Filter the entries beneath this task, copying only the lines that hold the word "reads".

> Data listing
..........
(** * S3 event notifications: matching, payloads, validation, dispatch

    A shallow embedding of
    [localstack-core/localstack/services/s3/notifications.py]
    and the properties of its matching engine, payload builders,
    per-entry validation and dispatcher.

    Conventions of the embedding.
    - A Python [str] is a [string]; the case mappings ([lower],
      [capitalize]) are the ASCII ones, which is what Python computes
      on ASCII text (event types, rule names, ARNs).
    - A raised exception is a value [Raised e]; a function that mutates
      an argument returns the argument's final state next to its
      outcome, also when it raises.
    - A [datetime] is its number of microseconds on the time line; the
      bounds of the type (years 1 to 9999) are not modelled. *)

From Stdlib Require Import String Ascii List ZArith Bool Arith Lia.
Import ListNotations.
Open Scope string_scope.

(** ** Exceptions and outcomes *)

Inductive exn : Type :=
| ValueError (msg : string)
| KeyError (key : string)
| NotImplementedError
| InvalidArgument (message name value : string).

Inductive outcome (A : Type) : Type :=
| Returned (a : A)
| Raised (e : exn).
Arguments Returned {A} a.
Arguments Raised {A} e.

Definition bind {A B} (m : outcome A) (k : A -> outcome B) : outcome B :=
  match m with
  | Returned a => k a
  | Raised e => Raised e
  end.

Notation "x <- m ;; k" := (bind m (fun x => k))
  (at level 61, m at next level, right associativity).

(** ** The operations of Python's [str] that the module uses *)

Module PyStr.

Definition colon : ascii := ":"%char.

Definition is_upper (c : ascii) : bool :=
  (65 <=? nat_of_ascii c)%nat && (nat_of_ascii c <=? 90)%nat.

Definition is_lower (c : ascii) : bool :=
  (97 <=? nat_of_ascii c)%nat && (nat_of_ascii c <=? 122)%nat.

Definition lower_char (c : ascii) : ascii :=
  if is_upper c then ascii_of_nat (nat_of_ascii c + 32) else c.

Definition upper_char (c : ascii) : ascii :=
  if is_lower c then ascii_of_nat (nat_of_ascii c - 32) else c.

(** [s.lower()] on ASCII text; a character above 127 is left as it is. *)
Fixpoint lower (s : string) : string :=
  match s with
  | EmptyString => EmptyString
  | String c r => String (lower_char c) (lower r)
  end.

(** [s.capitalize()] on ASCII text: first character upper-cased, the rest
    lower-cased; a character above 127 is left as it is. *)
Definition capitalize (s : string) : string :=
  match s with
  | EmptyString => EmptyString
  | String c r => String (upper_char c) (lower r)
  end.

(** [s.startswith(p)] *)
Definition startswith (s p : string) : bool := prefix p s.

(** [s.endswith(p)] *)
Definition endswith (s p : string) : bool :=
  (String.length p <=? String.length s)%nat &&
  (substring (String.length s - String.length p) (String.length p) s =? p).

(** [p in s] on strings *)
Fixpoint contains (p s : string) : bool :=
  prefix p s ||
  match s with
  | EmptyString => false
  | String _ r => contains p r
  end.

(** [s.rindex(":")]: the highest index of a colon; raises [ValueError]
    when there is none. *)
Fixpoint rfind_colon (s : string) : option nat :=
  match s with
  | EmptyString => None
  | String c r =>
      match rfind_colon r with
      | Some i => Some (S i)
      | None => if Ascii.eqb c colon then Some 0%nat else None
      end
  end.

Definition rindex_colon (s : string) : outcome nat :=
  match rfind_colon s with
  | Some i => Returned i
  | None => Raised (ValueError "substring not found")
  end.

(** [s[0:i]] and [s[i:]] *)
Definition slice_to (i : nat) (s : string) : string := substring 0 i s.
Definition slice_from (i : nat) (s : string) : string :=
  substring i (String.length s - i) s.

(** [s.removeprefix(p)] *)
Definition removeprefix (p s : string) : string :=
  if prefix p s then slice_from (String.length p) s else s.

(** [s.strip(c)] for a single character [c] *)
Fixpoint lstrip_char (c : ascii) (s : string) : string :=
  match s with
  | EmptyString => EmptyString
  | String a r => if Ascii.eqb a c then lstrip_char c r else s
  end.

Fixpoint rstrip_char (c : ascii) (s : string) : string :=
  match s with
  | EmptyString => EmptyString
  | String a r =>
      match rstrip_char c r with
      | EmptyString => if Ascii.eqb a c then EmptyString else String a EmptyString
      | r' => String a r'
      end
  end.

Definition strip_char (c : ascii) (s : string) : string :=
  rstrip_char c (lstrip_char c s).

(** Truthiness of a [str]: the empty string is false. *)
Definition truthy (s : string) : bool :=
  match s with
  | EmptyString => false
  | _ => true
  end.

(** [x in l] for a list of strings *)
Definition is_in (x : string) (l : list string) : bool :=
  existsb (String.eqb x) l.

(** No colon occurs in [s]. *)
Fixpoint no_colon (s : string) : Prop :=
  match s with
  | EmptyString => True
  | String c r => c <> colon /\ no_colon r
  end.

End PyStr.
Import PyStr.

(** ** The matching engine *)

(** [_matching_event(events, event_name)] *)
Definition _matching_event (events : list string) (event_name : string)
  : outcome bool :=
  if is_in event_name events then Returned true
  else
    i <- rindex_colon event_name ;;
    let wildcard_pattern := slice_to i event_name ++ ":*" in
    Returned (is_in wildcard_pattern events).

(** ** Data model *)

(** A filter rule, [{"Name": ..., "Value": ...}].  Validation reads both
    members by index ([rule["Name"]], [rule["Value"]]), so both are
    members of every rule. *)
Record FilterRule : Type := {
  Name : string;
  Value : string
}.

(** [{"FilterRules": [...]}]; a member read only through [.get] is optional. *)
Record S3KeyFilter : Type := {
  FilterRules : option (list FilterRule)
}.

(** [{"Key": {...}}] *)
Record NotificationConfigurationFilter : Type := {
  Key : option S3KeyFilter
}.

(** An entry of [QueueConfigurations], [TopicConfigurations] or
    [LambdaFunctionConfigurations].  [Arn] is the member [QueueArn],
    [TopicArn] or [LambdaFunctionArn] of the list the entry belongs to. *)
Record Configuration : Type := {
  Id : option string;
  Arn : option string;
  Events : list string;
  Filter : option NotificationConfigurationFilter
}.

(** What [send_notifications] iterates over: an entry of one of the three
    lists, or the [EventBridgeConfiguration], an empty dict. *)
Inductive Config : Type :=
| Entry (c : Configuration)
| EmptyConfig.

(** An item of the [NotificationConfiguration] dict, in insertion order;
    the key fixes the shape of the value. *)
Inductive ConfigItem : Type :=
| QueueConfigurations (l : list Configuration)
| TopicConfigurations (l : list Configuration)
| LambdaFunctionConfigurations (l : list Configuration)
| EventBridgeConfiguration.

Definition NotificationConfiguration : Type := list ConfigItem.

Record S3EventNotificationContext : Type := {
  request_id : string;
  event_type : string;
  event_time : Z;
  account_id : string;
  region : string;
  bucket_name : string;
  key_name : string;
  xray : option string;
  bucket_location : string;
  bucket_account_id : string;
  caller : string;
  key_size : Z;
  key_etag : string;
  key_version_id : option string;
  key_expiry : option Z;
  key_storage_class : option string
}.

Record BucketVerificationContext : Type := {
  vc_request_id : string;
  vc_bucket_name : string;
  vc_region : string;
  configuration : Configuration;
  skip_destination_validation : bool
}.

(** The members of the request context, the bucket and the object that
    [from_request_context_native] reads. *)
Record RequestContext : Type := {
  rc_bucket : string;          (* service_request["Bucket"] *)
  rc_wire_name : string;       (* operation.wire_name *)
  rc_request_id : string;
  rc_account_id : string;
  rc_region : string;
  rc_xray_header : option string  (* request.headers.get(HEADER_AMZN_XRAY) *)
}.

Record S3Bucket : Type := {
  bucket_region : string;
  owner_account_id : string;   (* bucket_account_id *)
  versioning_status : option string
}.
..........
> Exercise solution
(** A filter rule, [{"Name": ..., "Value": ...}].  Validation reads both
    [from_request_context_native] reads. *)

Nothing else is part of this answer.